Was this newsletter forwarded to you? Sign up to get it in your inbox.
OpenAI launched a new model, o1 (previously code-named Strawberry), yesterday. It’s significantly better at reasoning tasks, scoring in the 89th percentile in competitive programming, and exceeding Ph.D.-level smarts on physics, biology, and chemistry questions.
It’s been taught to use chain of thought reasoning to answer each question it’s given rather than just blurting out a response.
Chain of thought, of course, has been around for a long time. It’s the practice of asking a language model to solve problems by thinking out loud. You’re probably better at doing long division if you write out the steps one by one than you are at doing it in your head. Language models are the same way: Chain of thought creates a tunnel of reason that keeps the AI on track.
Chain of thought used to be just a prompting technique that would improve outputs in the original GPT models.

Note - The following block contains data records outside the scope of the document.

(** * Corabastos price bulletin parser: shallow embedding and properties

    The development embeds the table-extraction core of the two route
    handlers ([/api/prices] and [/api/prices/history]): the row parser
    [parseTableRow], the end-of-section test [isNewSection], the table
    scanner [extractPrices], the date helper [extractDate], and the
    parameter validation of the range handler.  The two [GET] handlers
    themselves (the single-day route, and the range route from the
    enumeration of the days to the report) are embedded over a record of
    host primitives ([Runtime.Host]).

    JavaScript strings are sequences of UTF-16 code units; they are
    modelled as lists of code units ([N]).  The string primitives of the
    host ([trim], [split], [indexOf], ...) are written out below as far as
    the handlers use them. *)

From Stdlib Require Import String Ascii.
From Stdlib Require Import List Bool Arith NArith ZArith Lia.
From Stdlib Require Import DecimalString Sorted.
Import ListNotations.

(** ** Code units and strings *)

Definition codeunit := N.
Definition jsstring := list codeunit.

(** An ASCII literal as a JavaScript string. *)
Definition str (s : string) : jsstring :=
  map N_of_ascii (list_ascii_of_string s).

Definition cu_eqb (a b : codeunit) : bool := N.eqb a b.

Definition dollar : codeunit := 36%N.
Definition comma : codeunit := 44%N.
Definition period : codeunit := 46%N.
Definition space : codeunit := 32%N.
Definition newline : codeunit := 10%N.
Definition hyphen : codeunit := 45%N.
Definition slash : codeunit := 47%N.
Definition zero_digit : codeunit := 48%N.

(** [\d] without the unicode flag: the ten ASCII digits. *)
Definition isDigit (c : codeunit) : bool := (48 <=? c)%N && (c <=? 57)%N.

(** [\w] without the unicode flag: ASCII letters, digits and underscore. *)
Definition isWordChar (c : codeunit) : bool :=
  isDigit c
  || ((65 <=? c)%N && (c <=? 90)%N)
  || ((97 <=? c)%N && (c <=? 122)%N)
  || (c =? 95)%N.

(** [\s], and the characters removed by [String.prototype.trim]:
    ECMAScript WhiteSpace and LineTerminator. *)
Definition isWhiteSpace (c : codeunit) : bool :=
  ((9 <=? c)%N && (c <=? 13)%N)
  || (c =? 32)%N || (c =? 160)%N || (c =? 5760)%N
  || ((8192 <=? c)%N && (c <=? 8202)%N)
  || (c =? 8232)%N || (c =? 8233)%N || (c =? 8239)%N
  || (c =? 8287)%N || (c =? 12288)%N || (c =? 65279)%N.

(** The class [[\d.,]] of the price pattern. *)
Definition isPriceChar (c : codeunit) : bool :=
  isDigit c || cu_eqb c period || cu_eqb c comma.

(** The class [[$,.]] removed before counting digits. *)
Definition isPricePunct (c : codeunit) : bool :=
  cu_eqb c dollar || cu_eqb c comma || cu_eqb c period.

(** ** String primitives *)

Fixpoint dropWhile (p : codeunit -> bool) (s : jsstring) : jsstring :=
  match s with
  | [] => []
  | c :: s' => if p c then dropWhile p s' else s
  end.

Fixpoint takeWhile (p : codeunit -> bool) (s : jsstring) : jsstring :=
  match s with
  | [] => []
  | c :: s' => if p c then c :: takeWhile p s' else []
  end.

(** [s.trim()] *)
Definition trim (s : jsstring) : jsstring :=
  rev (dropWhile isWhiteSpace (rev (dropWhile isWhiteSpace s))).

(** [s.replace(/\s+/g, ' ')]: every maximal run of white space becomes one
    space.  [inws] records that the previous code unit was white space. *)
Fixpoint collapseWs_go (inws : bool) (s : jsstring) : jsstring :=
  match s with
  | [] => []
  | c :: s' =>
      if isWhiteSpace c
      then (if inws then collapseWs_go true s' else space :: collapseWs_go true s')
      else c :: collapseWs_go false s'
  end.

Definition collapseWs (s : jsstring) : jsstring := collapseWs_go false s.

(** [s.split(/\s+/)]: the pieces between maximal runs of white space.  A
    leading or trailing run leaves an empty first or last piece, and the
    empty string splits into one empty piece.  [acc] is the current piece,
    reversed. *)
Fixpoint splitWs_go (acc : jsstring) (inws : bool) (s : jsstring) : list jsstring :=
  match s with
  | [] => [rev acc]
  | c :: s' =>
      if isWhiteSpace c
      then (if inws then splitWs_go [] true s'
            else rev acc :: splitWs_go [] true s')
      else splitWs_go (c :: acc) false s'
  end.

Definition splitWs (s : jsstring) : list jsstring := splitWs_go [] false s.

(** [s.split(sep)] for a one-unit separator. *)
Fixpoint splitOn_go (sep : codeunit) (acc : jsstring) (s : jsstring) : list jsstring :=
  match s with
  | [] => [rev acc]
  | c :: s' =>
      if cu_eqb c sep then rev acc :: splitOn_go sep [] s'
      else splitOn_go sep (c :: acc) s'
  end.

Definition splitOn (sep : codeunit) (s : jsstring) : list jsstring :=
  splitOn_go sep [] s.

(** [parts.join(' ')] *)
Fixpoint joinSpace (parts : list jsstring) : jsstring :=
  match parts with
  | [] => []
  | [p] => p
  | p :: rest => p ++ space :: joinSpace rest
  end.

Fixpoint isPrefix (t s : jsstring) : bool :=
  match t, s with
  | [], _ => true
  | x :: t', y :: s' => cu_eqb x y && isPrefix t' s'
  | _ :: _, [] => false
  end.

(** [s.indexOf(t)], counting from position [i]; [-1] when absent. *)
Fixpoint indexOf_from (i : Z) (s t : jsstring) : Z :=
  if isPrefix t s then i
  else match s with
       | [] => (-1)%Z
       | _ :: s' => indexOf_from (i + 1) s' t
       end.

Definition indexOf (s t : jsstring) : Z := indexOf_from 0 s t.

(** [s.includes(t)] *)
Definition includes (s t : jsstring) : bool := (0 <=? indexOf s t)%Z.

(** [s.lastIndexOf(t)], counting from position [i]; [-1] when absent. *)
Fixpoint lastIndexOf_from (i : Z) (s t : jsstring) : Z :=
  match s with
  | [] => if isPrefix t [] then i else (-1)%Z
  | _ :: s' =>
      let r := lastIndexOf_from (i + 1) s' t in
      if (r =? -1)%Z then (if isPrefix t s then i else (-1)%Z) else r
  end.

Definition lastIndexOf (s t : jsstring) : Z := lastIndexOf_from 0 s t.

Definition strlen (s : jsstring) : Z := Z.of_nat (length s).

Definition clampIndex (s : jsstring) (i : Z) : nat :=
  Z.to_nat (Z.min (Z.max i 0) (strlen s)).

(** [s.substring(a, b)]: both ends clamped to the string, swapped when
    out of order. *)
Definition substring (s : jsstring) (a b : Z) : jsstring :=
  let a' := clampIndex s a in
  let b' := clampIndex s b in
  let lo := Nat.min a' b' in
  let hi := Nat.max a' b' in
  firstn (hi - lo) (skipn lo s).

(** [s.substring(a)] *)
Definition substringFrom (s : jsstring) (a : Z) : jsstring :=
  substring s a (strlen s).

(** [s.replace(c, '')] for a one-unit string pattern: the first
    occurrence is removed. *)
Fixpoint removeFirst (c : codeunit) (s : jsstring) : jsstring :=
  match s with
  | [] => []
  | x :: s' => if cu_eqb x c then s' else x :: removeFirst c s'
  end.

(** [padStart(2, '0')] *)
Definition padStart2 (s : jsstring) : jsstring :=
  match s with
  | [] => [zero_digit; zero_digit]
  | [c] => [zero_digit; c]
  | _ => s
  end.

(** [s.match(/\$[\d.,]+/g)]: all matches, left to right.  The search
    resumes where the previous match ended; [skip] counts the code units
    still covered by that match.  A [$] not followed by a digit, comma or
    period does not match. *)
Fixpoint matchAllPrices (skip : nat) (s : jsstring) : list jsstring :=
  match s with
  | [] => []
  | c :: s' =>
      match skip with
      | S k => matchAllPrices k s'
      | O =>
          if cu_eqb c dollar then
            match takeWhile isPriceChar s' with
            | [] => matchAllPrices 0 s'
            | run => (c :: run) :: matchAllPrices (length run) s'
            end
          else matchAllPrices 0 s'
      end
  end.

(** With the [g] flag [match] returns [null] when nothing matches. *)
Definition matchPrices (s : jsstring) : option (list jsstring) :=
  match matchAllPrices 0 s with
  | [] => None
  | ms => Some ms
  end.

(** [arr.slice(-3)] *)
Definition sliceLast3 {A : Type} (l : list A) : list A :=
  skipn (length l - 3) l.
(** C2, as amended.  On a change of range while a decimated series is
    available, [setRangeWithScaling] either throws a TypeError out of the line
    generator or returns with the chart in the mode that the zoom ratio calls
    for, Detail exactly when [scale > zoomStep]; so the mode flips exactly
    when that mode differs from the current one.  [Channel.js] throws exactly
    when Detail is called for and [slices] has no entry for the bucket of the
    left edge or, the buckets differing, of the right edge.  The earlier
    file, for a range that differs from the live domain, throws exactly when
    Detail is called for and the chart is in Detail mode already with no data
    bound to its path.  In particular, when neither throws, zooming from
    Overview to a zoom ratio above the zoom step puts the chart in Detail
    mode, takes the transform off the path and draws it anew with
    [lineSlice], bound to the slice of the left edge in [Channel.js] and to
    the whole series in the earlier file. *)
Theorem setRangeWithScaling_flips_on_zoom_ratio (this : ChannelD3)
        (rng : jsnum * jsnum) (o : series) :
  optimizedSeries this = Some o ->
  let wanted := mode_for (scale_of this rng) (zoomStep this) in
  let lf := bucket_of this rng (fst (range (x this))) in
  let rt := bucket_of this rng (snd (range (x this))) in
  let missing :=
    arr_get_num (slices this) lf = None
    \/ (js_strict_eq lf rt = false /\ arr_get_num (slices this) rt = None) in
  let unbound := mode this = Detail /\ datum (path this) = None in
  ((Channel.setRangeWithScaling this rng = Throw TypeError
    <-> wanted = Detail /\ missing)
   /\ (~ (wanted = Detail /\ missing) ->
       exists this',
         Channel.setRangeWithScaling this rng = Return this'
         /\ mode this' = wanted
         /\ (mode this' <> mode this <-> wanted <> mode this)
         /\ (mode this = Overview -> wanted = Detail ->
             exists sl,
               arr_get_num (slices this) lf = Some sl
               /\ path this' = mkPath (Some sl) (Drawn LineSlice sl)
                                      NoTransform)))
  /\ (js_strict_eq (fst (get_domain (x this))) (fst rng)
      && js_strict_eq (snd (get_domain (x this))) (snd rng) = false ->
      (Part000.setRangeWithScaling this rng = Throw TypeError
       <-> wanted = Detail /\ unbound)
      /\ (~ (wanted = Detail /\ unbound) ->
          exists this',
            Part000.setRangeWithScaling this rng = Return this'
            /\ mode this' = wanted
            /\ (mode this' <> mode this <-> wanted <> mode this)
            /\ (mode this = Overview -> wanted = Detail ->
                path this' = mkPath (Some (props_series this))
                                    (Drawn LineSlice (props_series this))
                                    NoTransform))).
Proof.
  intros Ho wanted lf rt missing unbound.
  unfold wanted, missing, unbound, mode_for, mode. clear wanted missing unbound.
  split.
  - unfold Channel.setRangeWithScaling.
    change (range (set_domain (x this) rng)) with (range (x this)).
    fold lf rt. rewrite Ho.
    set (sc := scale_of this rng).
    set (tr := js_sub (fst (all_of this rng)) (fst (range (x this)))).
    destruct (js_gt sc (zoomStep this)) eqn:Eg;
      destruct (needZoomOptimization this) eqn:En;
      cbn [Bool.eqb negb cbind]; unfold draw;
      cbn [set_datum set_transform set_d datum d transform cbind].
    3-4: split;
      [ split; [discriminate | intros [H _]; discriminate]
      | intros _; eexists; split; [reflexivity|];
        cbn [needZoomOptimization];
        repeat split; try discriminate; try tauto; congruence ].
    all: destruct (arr_get_num (slices this) lf) as [sl|] eqn:El; cbn [cbind].
    all: destruct (js_strict_eq lf rt) eqn:Ee; cbn [negb cbind].
    all: try destruct (arr_get_num (slices this) rt) as [sr|] eqn:Er;
      cbn [cbind].
    all: split;
      [ split;
        [ first [ discriminate | intros _; split; [reflexivity|]; auto ]
        | first [ reflexivity
                | intros (_ & [H|[H1 H2]]); congruence ] ]
      | first
          [ intros _; eexists; split; [reflexivity|];
            cbn [needZoomOptimization path];
            repeat split; try discriminate; try tauto; try congruence;
            try (intros; eexists; split; reflexivity)
          | intro Hn; exfalso; apply Hn; split; [reflexivity|]; auto ] ].
  - intro Hchg. unfold Part000.setRangeWithScaling. rewrite Hchg, Ho.
    change (range (set_domain (x this) rng)) with (range (x this)).
    set (sc := scale_of this rng).
    set (tr := js_sub (fst (all_of this rng)) (fst (range (x this)))).
    destruct (js_gt sc (zoomStep this)) eqn:Eg;
      destruct (needZoomOptimization this) eqn:En;
      cbn [Bool.eqb negb cbind]; unfold draw;
      cbn [set_datum set_transform set_d datum d transform cbind].
    all: try destruct (datum (path this)) as [bound|] eqn:Ed; cbn [cbind].
    all: split;
      [ split;
        [ first [ discriminate | intros _; repeat split; reflexivity ]
        | first [ reflexivity
                | intros (H1 & H2 & H3); congruence ] ]
      | first
          [ intros _; eexists; split; [reflexivity|];
            cbn [needZoomOptimization path];
            repeat split; try discriminate; try tauto; congruence
          | intro Hn; exfalso; apply Hn; repeat split; reflexivity ] ].
Qed.
(** * SS-APACT: delay-and-sum reconstruction, wavefront models and weights

    A shallow embedding of [utils/reconstruction.py] and of the tensor
    utilities of [utils/utils_torch.py].

    Conventions of the model.
    - Floating-point numbers are idealised as mathematical reals
      (type [R] of the Standard Library).  Rounding, overflow and NaN
      are outside the model; where the source divides, the theorems
      name the divisor that has to be non-zero.
    - Python exceptions are values of [exn]; a function that may raise
      returns a [result].
    - Indexing follows Python and NumPy: an index outside an array raises
      [IndexError].  [delay_and_sum] is compiled by numba, which does not
      check bounds unless asked to; what is [IndexError] here is there an
      unchecked access outside the array.
    - NumPy arrays are lists: a 1-D array is a [list R], a 2-D array is
      a list of rows, a 3-D array a list of 2-D arrays.  A 2-D array is
      well formed when all its rows have the same length.
    - The source's parameter [R] (a radius) is written [R_], because
      [R] names the type of real numbers. *)

From Stdlib Require Import String.
From Stdlib Require Import Reals Lra Lia ZArith Bool List Sorted.
Import ListNotations.
Open Scope string_scope.
Open Scope list_scope.
Open Scope R_scope.

(** ** Exceptions and the error monad *)

Inductive exn : Type :=
| NotImplementedError
| ValueError
| IndexError
| ZeroDivisionError.

Inductive result (A : Type) : Type :=
| Ok (a : A)
| Raise (e : exn).

Arguments Ok {A} a.
Arguments Raise {A} e.

Definition bind {A B : Type} (m : result A) (f : A -> result B) : result B :=
  match m with
  | Ok a => f a
  | Raise e => Raise e
  end.

Notation "x <- m ;; k" := (bind m (fun x => k))
  (at level 61, m at next level, right associativity).

(** [for x in l: acc = body(acc, x)], stopping at the first exception. *)
Fixpoint foldM {A S : Type} (body : S -> A -> result S) (l : list A) (acc : S)
  : result S :=
  match l with
  | [] => Ok acc
  | x :: l' => acc' <- body acc x ;; foldM body l' acc'
  end.

(** [[f(x) for x in l]], stopping at the first exception. *)
Fixpoint mapM {A B : Type} (f : A -> result B) (l : list A) : result (list B) :=
  match l with
  | [] => Ok []
  | x :: l' => y <- f x ;; ys <- mapM f l' ;; Ok (y :: ys)
  end.

(** ** The NumPy operations the source calls *)

Module Np.

(** [a.sum()] of a 1-D array. *)
Definition sum (l : list R) : R := fold_right Rplus 0 l.

(** [a.sum()] of a 2-D and of a 3-D array: the sum of all elements. *)
Definition sum2 (m : list (list R)) : R := sum (map sum m).
Definition sum3 (a : list (list (list R))) : R := sum (map sum2 a).

(** [a.mean()] of a 1-D array. *)
Definition mean (l : list R) : R := sum l / INR (length l).

(** [np.zeros(n)] and [np.zeros((h, w))]. *)
Definition zeros (n : nat) : list R := repeat 0 n.
Definition zeros2 (h w : nat) : list (list R) := repeat (zeros w) h.
(** The [dependents] array of the declarative clearing: the sub-block
    configurations of the block's type that depend on [subblockId]. *)
Definition dependentsOf (ctx : Ctx) (blockId subblockId : string)
  : list SubBlockConfig :=
  List.filter (dependsOnIncludes subblockId) (subBlockConfigs ctx blockId).

(** The [for (const dep of dependents)] loop of the declarative clearing.
    [recur depId] is the recursive call
    [collaborativeSetSubblockValue(blockId, depId, '', { _visited })];
    the accumulator holds the shared [visited] set, the state and the
    effects so far. *)
Fixpoint cascade
  (recur : string -> gset string -> HookState -> option (gset string * Result))
  (subblockId : string) (deps : list SubBlockConfig)
  (acc : gset string * Result) : option (gset string * Result) :=
  match deps with
  | [] => Some acc
  | dep :: rest =>
      match subBlockId dep with
      | None => cascade recur subblockId rest acc
      | Some depId =>
          if negb (truthy depId) || String.eqb depId subblockId
          then cascade recur subblockId rest acc
          else
            match recur depId (fst acc) (fst (snd acc)) with
            | None => None
            | Some (visited', (st', effs')) =>
                cascade recur subblockId rest
                        (visited', (st', snd (snd acc) ++ effs'))
            end
      end
  end.

(** [collaborativeSetSubblockValue] with the [_visited] set of its options
    made explicit: the set is one object shared by the whole cascade, so
    it is threaded through the recursive calls and returned. [None] when
    the fuel is used up. *)
Fixpoint setSubblockValue (fuel : nat) (ctx : Ctx) (blockId subblockId : string)
  (value : jsval) (visited : gset string) (st : HookState)
  : option (gset string * Result) :=
  match fuel with
  | O => None
  | S fuel' =>
      if isApplyingRemoteChange st then Some (visited, (st, []))
      else if isShowingDiff ctx then Some (visited, (st, []))
      else if negb (isInActiveRoom ctx) then Some (visited, (st, []))
      else
        let operationId := randomUUID ctx (uuidsDrawn st) in
        let first :=
          [AddToQueue (queuedOperation ctx operationId "subblock-update"
                         "subblock" (subblockPayload blockId subblockId value)
                         false);
           StoreCall (setValueCall blockId subblockId value)] in
        let st1 := drawUUID st in
        if bool_decide (subblockId ∈ visited) then Some (visited, (st1, first))
        else
          cascade
            (fun depId => setSubblockValue fuel' ctx blockId depId (JStr ""))
            subblockId (dependentsOf ctx blockId subblockId)
            ({[subblockId]} ∪ visited, (st1, first))
  end.

(** [collaborativeSetSubblockValue(blockId, subblockId, value)] as the
    components call it, with a fresh [visited] set. *)
Definition collaborativeSetSubblockValue (fuel : nat) (ctx : Ctx)
  (blockId subblockId : string) (value : jsval) (st : HookState)
  : option Result :=
  match setSubblockValue fuel ctx blockId subblockId value ∅ st with
  | Some (_, r) => Some r
  | None => None
  end.

(** [collaborativeSetTagSelection]. *)
Definition collaborativeSetTagSelection (ctx : Ctx)
  (blockId subblockId : string) (value : jsval) (st : HookState) : Result :=
  if isApplyingRemoteChange st then (st, [])
  else if negb (isInActiveRoom ctx) then (st, [])
  else
    let operationId := randomUUID ctx (uuidsDrawn st) in
    (drawUUID st,
     [StoreCall (setValueCall blockId subblockId value);
      AddToQueue (queuedOperation ctx operationId "subblock-update" "subblock"
                    (subblockPayload blockId subblockId value) true)]).
(* ===== verification/_CoqProject ===== *)
-Q . S2P
Prelude.v
Socket.v
Protocol.v
ProtocolProofs.v
Metadata.v
ProtocolLimits.v
Kernel.v
KernelProofs.v
Index.v
IndexProofs.v
IndexRefine.v
IndexConc.v
IndexConcProofs.v
IndexFile.v
Backend.v
BackendProofs.v
ObjectProofs.v
Accounting.v
Findings.v
Server.v
ServerProofs.v
DeleteProofs.v
ServerLoop.v
Client.v
ClientProofs.v
System.v
SystemProofs.v
SystemFindings.v
Storage.v
StorageProofs.v
StorageFindings.v
Transport.v
ServerMain.v
ServerThreads.v
ServerShutdown.v
TransportProofs.v
Legacy.v
LegacyProofs.v
LegacyMain.v
ProtoStore.v
ProtoStoreProofs.v
ProtoServe.v
ProtoServeProofs.v
ProtoMain.v
BridgeMain.v
Example.v
ExampleProofs.v
ProtoClient.v
ProtoClientProofs.v
ProtoSetup.v
Bench.v
BenchProofs.v
Demo.v
DemoProofs.v
(** ** Relations between the states before and after *)

(** [m] relates the states around it by the preorder [R]. *)
Definition moves {S A} (R : S -> S -> Prop) (m : M S A) : Prop := forall s a s', m s = Ret a s' -> R s s'.

Section Moves.
Context {S : Type} (R : S -> S -> Prop) `{!PreOrder R}.

Lemma moves_ret {A} (a : A) : moves R (mret a : M S A).
Proof. intros s b s' H. injection H as _ <-. reflexivity. Qed.
Lemma moves_get : moves R (get : M S S).
Proof. intros s b s' H. injection H as _ <-. reflexivity. Qed.
Lemma moves_block {A} : moves R (block : M S A).
Proof. done. Qed.
Lemma moves_fault {A} : moves R (fault : M S A).
Proof. done. Qed.
Lemma moves_deref {A} (o : option A) : moves R (deref o : M S A).
Proof. intros s a s' H. destruct o; [|done]. injection H as _ <-. reflexivity. Qed.
Lemma moves_bind {A B} (m : M S A) (f : A -> M S B) : moves R m -> (forall a, moves R (f a)) -> moves R (m ≫= f).
Proof. intros Hm Hf s b s' H. apply bind_inv in H as (a & s1 & H1 & H2). etrans; [by eapply Hm|by eapply Hf]. Qed.
End Moves.

Create HintDb moves.
#[export] Hint Resolve moves_block moves_fault : moves.
#[export] Hint Extern 0 (moves _ (mret _)) => apply moves_ret; apply _ : moves.
#[export] Hint Extern 0 (moves _ get) => apply moves_get; apply _ : moves.
#[export] Hint Extern 0 (moves _ (deref _)) => apply moves_deref; apply _ : moves.

(** Split a program along its binds and matches. *)
Ltac moves_tac :=
  repeat (cbv zeta;
    lazymatch goal with
    | |- moves _ (_ ≫= _) => apply moves_bind; [apply _| |intros]
    | |- moves _ (match ?x with _ => _ end) => destruct x
    | |- moves _ (let '_ := ?x in _) => destruct x
    | _ => solve [auto with moves]
    end).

o1 is different because it’s been trained via reinforcement learning to always use chain of thought in its responses without any extra prompting required. Now, when you ask ChatGPT with o1 enabled a question, up pops an expandable thinking indicator that lets you see its thought process:
It also gets the classic strawberry problem correct. Hooray! I’ve been playing around with o1 a lot for the last day and will have much more to say over the next few weeks, but I wanted to give you a quick reaction today.A new paradigm in AI: Test-time compute
Well, I’m glad I named this column Chain of Thought because it turns out Chain of Thought is probably the next big paradigm in AI progress. (Better to be lucky and partial to polysemy than good, as the saying goes.)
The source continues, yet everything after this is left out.